Innovative Analytic Strategies for Navigating Nonprobability Samples

Statistical methods for integrating individual-level data with external summary data have attracted attention due to their potential to significantly reduce data collection costs. Effective utilization of summary data can enhance estimation precision, thereby saving both time and resources. However, incorporating external data introduces the risk of bias, primarily due to potential differences in background distributions between the current study and the external source.
Model-based approaches, such as mass imputation and propensity score balancing, have been developed to integrate external summary data with internal individual-level data while mitigating these biases. Nonetheless, these methods remain vulnerable to bias from model misspecification.
In this paper, we propose a methodology utilizing generalized entropy balancing, designed to integrate external summary data even when derived from biased samples. Our method exhibits double robustness, offering enhanced protection against specific types of model misspecification.
We illustrate the versatility and effectiveness of our proposed estimator through an application to the analysis of Nationwide Public-Access Defibrillation data in Japan. 

Selection bias in survey estimates is a major concern, for both non-probability samples and probability samples with low response rates. The proxy-pattern mixture model (PPMM) has been proposed as a method for conducting a sensitivity analysis that allows selection to depend on survey outcomes of interest, i.e., assuming a nonignorable selection mechanism. Indices based on the PPMM have been proposed and used to quantify the potential for non-ignorable nonresponse or selection bias, including the SMUB for means and the MUBP for proportions. These methods require information from a reference data source, such as a large probability-based survey, with summary-level auxiliary information for the target population of interest (means, variances, and covariances of the auxiliary variables). To this point, the SMUB/MUBP measures have exclusively been used to estimate bias in overall population-level estimates. Extension to domain-level estimates is straightforward if the reference data source contains the domain indicator so that population-level margins within the domain of interest can be calculated.

However, interest may often lie in subgroups for which population-level summaries are not available. This will happen in cases where the domain indicator is observed on the survey only (not in the reference data source) and can also happen when the goal is estimation within intersectional subgroups for which stable/reliable population-level estimates of auxiliary variables may not be available. To combat this issue, we propose creating nonignorable selection weights based on the PPMM and using these weights for domain estimation and subsequent calculation of the SMUB/MUBP within subgroups.

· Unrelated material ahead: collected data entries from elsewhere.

Lemma emits_bind {A A'} (m : B A) (f : A -> B A') b e ds ds' (P : A -> env -> Prop) (Q : A' -> env -> Prop) :
  emits m b e ds P -> (forall a b' e', along b' e' -> P a e' -> emits (f a) b' e' ds' Q) -> emits (m ≫= f) b e (ds ++ ds') Q.
Proof.
  unfold emits, mbind, B_bind. intros Hm Hf. destruct (m b) as [a b1]. destruct Hm as (code & lens & Ec & Ea & Hal & Hrun & HP).
  specialize (Hf a b1 (extend e lens) Hal HP). unfold emits in Hf. destruct (f a b1) as [a' b2].
  destruct Hf as (code' & lens' & Ec' & Ea' & Hal' & Hrun' & HQ). exists (code ++ code'), (lens ++ lens').
  rewrite <- extend_extend. split; [by rewrite Ec', Ec, app_assoc|]. split; [by rewrite Ea'|]. split; [done|]. split; [|done].
  intros st Hn. rewrite runCode_app. apply (needs_bind here st0 ds ds' (extend e lens)); [by apply Hrun|].
  intros st' Hn' _. by apply Hrun'.
Qed.

Lemma emits_post {A} (m : B A) b e ds (P Q : A -> env -> Prop) :
  emits m b e ds P -> (forall a e', P a e' -> Q a e') -> emits m b e ds Q.
Proof.
  unfold emits. destruct (m b) as [a b']. intros (code & lens & E1 & E2 & E3 & E4 & HP) HPQ. exists code, lens. by eauto 10.
Qed.

Lemma emits_demands {A} (m : B A) b e ds ds' (P : A -> env -> Prop) :
  emits m b e ds P -> (Forall (holds here st0) ds <-> Forall (holds here st0) ds') -> emits m b e ds' P.
Proof.
  unfold emits. destruct (m b) as [a b']. intros (code & lens & E1 & E2 & E3 & E4 & HP) Hd. exists code, lens.
  split; [done|]. split; [done|]. split; [done|]. split; [|done]. intros st Hn. by apply (needs_weaken here st0 ds), E4.
Qed.

(** An instruction that computes nothing. *)
Lemma emits_insert i b e ds :
  along b e ->
  (forall st, near here st0 st -> needs here st0 ds e (runOne here siteFor i e st)) ->
  emits (insert i) b e ds (fun _ _ => True).
Proof.
  intros Ha Hi. exists [i], []. rewrite extend_nil. split; [done|]. split; [done|]. split; [done|]. split; [|done].
  intros st Hn. cbn [runCode]. rewrite <- (app_nil_r ds). apply (needs_bind here st0 ds [] e); [by apply Hi|].
  intros st' Hn' _. by apply needs_ret.
Qed.

Lemma emits_record reason bytes b e : along b e -> emits (record_ reason bytes) b e [] (fun _ _ => True).
Proof.
  intros Ha. exists [], []. rewrite app_nil_r, extend_nil. split; [done|]. split; [done|]. split; [done|]. split; [|done].
  intros st Hn. by apply needs_ret.
Qed.

(** *** Checks of bytes *)

Lemma needs_then {A A'} ds (x : A) (y : A') (m : C A) st :
  needs here st0 ds x (m st) -> needs here st0 ds y ((m ≫= fun _ => mret y) st).
Proof.
  intros Hm. rewrite <- (app_nil_r ds). apply (needs_bind here st0 ds [] x); [done|]. intros st' Hn _. by apply needs_ret.
Qed.

Lemma stop_siteOf flags bit f : stop (gs_reports (cs_guard st0)) (siteOf siteFor flags bit f) = true.
Proof. apply Hsites. Qed.

Lemma needs_rt_range a n s st :
  near here st0 st -> stop (gs_reports (cs_guard st0)) s = true -> 0 <= a < 2 ^ 64 -> 0 <= n < 2 ^ 64 ->
  needs here st0 [Usable a n] tt (guarded (fun _ => __weavec_rt_range a n s here) st).
Proof.
  intros Hn Hs Ha Hb. pose proof (near_shadow here st0 st Hn) as (Hwf & _ & _). destruct (Z.eq_dec n 0) as [->|Hne].
  - apply needs_guarded; [done|]. cbv zeta. unfold __weavec_rt_range, get, mbind, G_bind.
    replace (quick a 0 (gs_shadow (cs_guard st))) with true by (unfold quick, weavecRtQuickOk; cbn; by rewrite ?orb_true_r).
    cbn. split; [by apply settles_refl|]. left. split; [done|]. split; [done|]. apply holds_one. intros x. lia.
  - apply needs_guarded; [done|]. cbv zeta. destruct (range_any (cs_guard st) a n s here) as [Hset Hc];
      [done|done|lia|by rewrite (proj2 Hn)|].
    rewrite (near_reached here st0 st), (near_all_usable here st0 st) in Hc by done. rewrite holds_one. split; [done|]. exact Hc.
Qed.

Lemma needs_rt_guard a n s st :
  near here st0 st -> stop (gs_reports (cs_guard st0)) s = true -> 0 <= a < 2 ^ 64 -> 0 < n < 2 ^ 64 ->
  needs here st0 [Usable a n] tt (guarded (fun _ => __weavec_rt_guard a n s here) st).
Proof.
  intros Hn Hs Ha Hb. pose proof (near_shadow here st0 st Hn) as (Hwf & _ & _). apply needs_guarded; [done|]. cbv zeta.
  unfold __weavec_rt_guard, guardSlow, mbind, G_bind. cbn [weavecRtCount modify].
  set (st1 := if gs_statsOn (cs_guard st) || _ then _ else _).
  assert (E0 : gs_shadow st1 = gs_shadow (cs_guard st) /\ gs_reports st1 = gs_reports (cs_guard st)) by (subst st1; by case_match).
  clearbody st1. destruct E0 as [Es Er].
  destruct (scan_any st1 a n here) as (s1 & r & -> & Hset & Hans); [by rewrite Es|done|done|].
  rewrite Es, (near_reached here st0 st), (near_all_usable here st0 st) in Hans by done. rewrite Es in Hset.
  rewrite holds_one. cbn [holds]. rewrite <- Hans. destruct r as [[bad v]|].
  - change (failAt bad v a n s (with_shadow st1 s1)) with (report_scan a n s (Some (bad, v)) (with_shadow st1 s1)).
    destruct (report_scan_run (with_shadow st1 s1) a n s (Some (bad, v))) as (Hp & Hsh & _); [cbn; by rewrite Er, (proj2 Hn)|].
    rewrite Hsh. split; [done|]. right. split; [|done].
    destruct (fst (report_scan a n s (Some (bad, v)) (with_shadow st1 s1))) as [[]|]; [|done]. by discriminate (proj1 Hp eq_refl).
  - cbn. split; [done|]. by left.
Qed.

Lemma emits_keep {A} (m : B A) b e ds (P : A -> env -> Prop) (R : env -> Prop) :
  (forall l, R (extend e l)) -> emits m b e ds P -> emits m b e ds (fun a e' => P a e' /\ R e').
Proof.
  unfold emits. intros HR. destruct (m b) as [a b']. intros (code & lens & E1 & E2 & E3 & E4 & HP). exists code, lens. by eauto 10.
Qed.

(** *** Strings *)

Context (Hliterals : forall i text, literalAt c i = Some text -> Z.of_nat (String.length text) < 2 ^ 64).

Lemma operand_word b e i : along b e -> 0 <= operandValue e0 i < 2 ^ 64.
Proof.
  intros Ha. rewrite <- (along_operand b e i Ha). destruct Ha as (_ & [Hw _ _ _] & _). unfold operandValue.
  destruct (Nat.lt_ge_cases i (length (ev_operands e))) as [Hl|Hl].
  - apply (proj1 (List.Forall_forall _ _) Hw). by apply nth_In.
  - rewrite nth_overflow by done. lia.
Qed.

Lemma lengthUpTo_bound i m : 0 <= operandValue e0 i -> 0 <= m < 2 ^ 64 -> 0 <= lengthUpTo c e0 st0 i m < 2 ^ 64.
Proof.
  intros Hi Hm. unfold lengthUpTo. destruct (literalAt c i) as [text|] eqn:E; [apply Hliterals in E; lia|].
  destruct (answerOf_bound st0 (operandValue e0 i) m None Hready) as [B1 B2]; [lia|lia|].
  pose proof (window_64 st0 None Hready). lia.
Qed.

(** Code that computes a length. *)
Lemma emits_length p bound flags b e m :
  along b e -> denotes e bound m ->
  emits (insertLength (StringGuard p bound flags)) b e [Ends (operandValue e0 p) m (Z.testbit flags 2)]
    (fun v e' => denotes e' v (answerOf st0 (operandValue e0 p) m)).
Proof.
  intros Ha Hb. pose proof (operand_word b e p Ha) as Hi. pose proof Hb as [Hm _].
  destruct (answerOf_bound st0 (operandValue e0 p) m None Hready) as [A1 A2]; [lia|lia|].
  pose proof (window_64 st0 None Hready) as H63. set (n := answerOf st0 (operandValue e0 p) m) in *.
  exists [StringGuard p bound flags], [n]. pose proof Ha as (L1 & [L2 L3 L4 L5] & L6). split; [done|]. split; [done|]. split.
  { split; [cbn; rewrite length_app; cbn; lia|]. split; [|done]. split; [done| |done|done]. cbn. apply Forall_app. split; [done|].
    constructor; [lia|done]. }
  split.
  - intros st Hn. cbn [runCode runOne]. rewrite <- (app_nil_r [_]).
    apply (needs_bind here st0 _ [] (extend e [n])); [|intros st' Hn' _; by apply needs_ret].
    rewrite <- (app_nil_r [_]). apply (needs_bind here st0 _ [] n); [|intros st' Hn' _; by apply needs_ret].
    rewrite (along_operand b e p Ha), (denotes_now e bound m Hb).
    replace (Z.testbit flags 2) with (nullAllowed (siteOf siteFor flags 2 WeavecRtSiteNullOk)).
    + apply (needs_strlen here st0 _ _ None); (done || apply Hsites || lia).
    + unfold siteOf. rewrite Hnulls. by destruct (Z.testbit flags 2).
  - split; [lia|]. intros more. cbn. rewrite <- app_assoc, app_nth2 by lia. by rewrite L1, Nat.sub_diag.
Qed.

These PPMM selection weights rely on a single sensitivity parameter that ranges from 0 to 1 and captures a range of selection mechanisms, from ignorable to an "extreme" non-ignorable mechanism where selection depends only on the outcome of interest. The PPMM selection weights are based on the re-expression of the PPMM as a selection model, using the known equivalence between pattern-mixture models and selection models. In this talk, we briefly describe the re-expression of the PPMM as a selection model and illustrate the use of the novel non-ignorable selection weights to estimate various subgroup quantities using the Census Household Pulse Survey under a range of assumptions on the selection mechanism. 

Statistical analysis of non-probability sample (NPS) survey data is an important area of research in survey sampling. We consider a unified approach to voluntary survey data analysis under the assumption that the sampling mechanism is ignorable. Generalized entropy calibration is introduced as a unified tool for calibration weighting to control the selection bias. We first establish the relationship between the generalized calibration weighting and its dual expression for regression estimation. The dual relationship is critical in identifying the implied regression model and developing model selection for calibration weighting. Also, if a linear regression model for an important study variable is available, then two-step calibration method can be used to smooth the final weights and achieve the statistical efficiency. 

Nonprobability samples have rapidly emerged to address time-sensitive priority topics in various fields. While these data are timely, they are prone to selection bias. To mitigate selection bias, a wide body of literature in survey research has explored the use of propensity-score (PS) adjustment methods to enhance the population representativeness of nonprobability samples, using probability-based survey samples as external references. A recent advancement, the 2-step PS-based pseudo-weighting adjustment method (2PS by Li 2024), has been shown to improve upon recent developments with respect to mean squared error. However, the effectiveness of these methods in reducing bias critically depends on the ability of the underlying
propensity model to accurately reflect the true (self-)selection process, which is challenging with
parametric regression. In this study, we propose a set of pseudo-weight construction methods, 2PS-ML, which utilize both machine learning (ML) methods (to estimate PSs) and 2PS (to construct pseudo-weights based on the ML-estimated PSs), offering greater flexibility compared to logistic regression-based methods. We compare the proposed 2PS-ML pseudoweights, based on gradient boosting, with existing methods including 2PS. The proposed methods are evaluated numerically via simulation studies and empirically using the naïve unweighted National Health and Nutrition Examination Survey III sample, while taking the 1997 National Health Interview Survey as the reference, to estimate various health outcomes.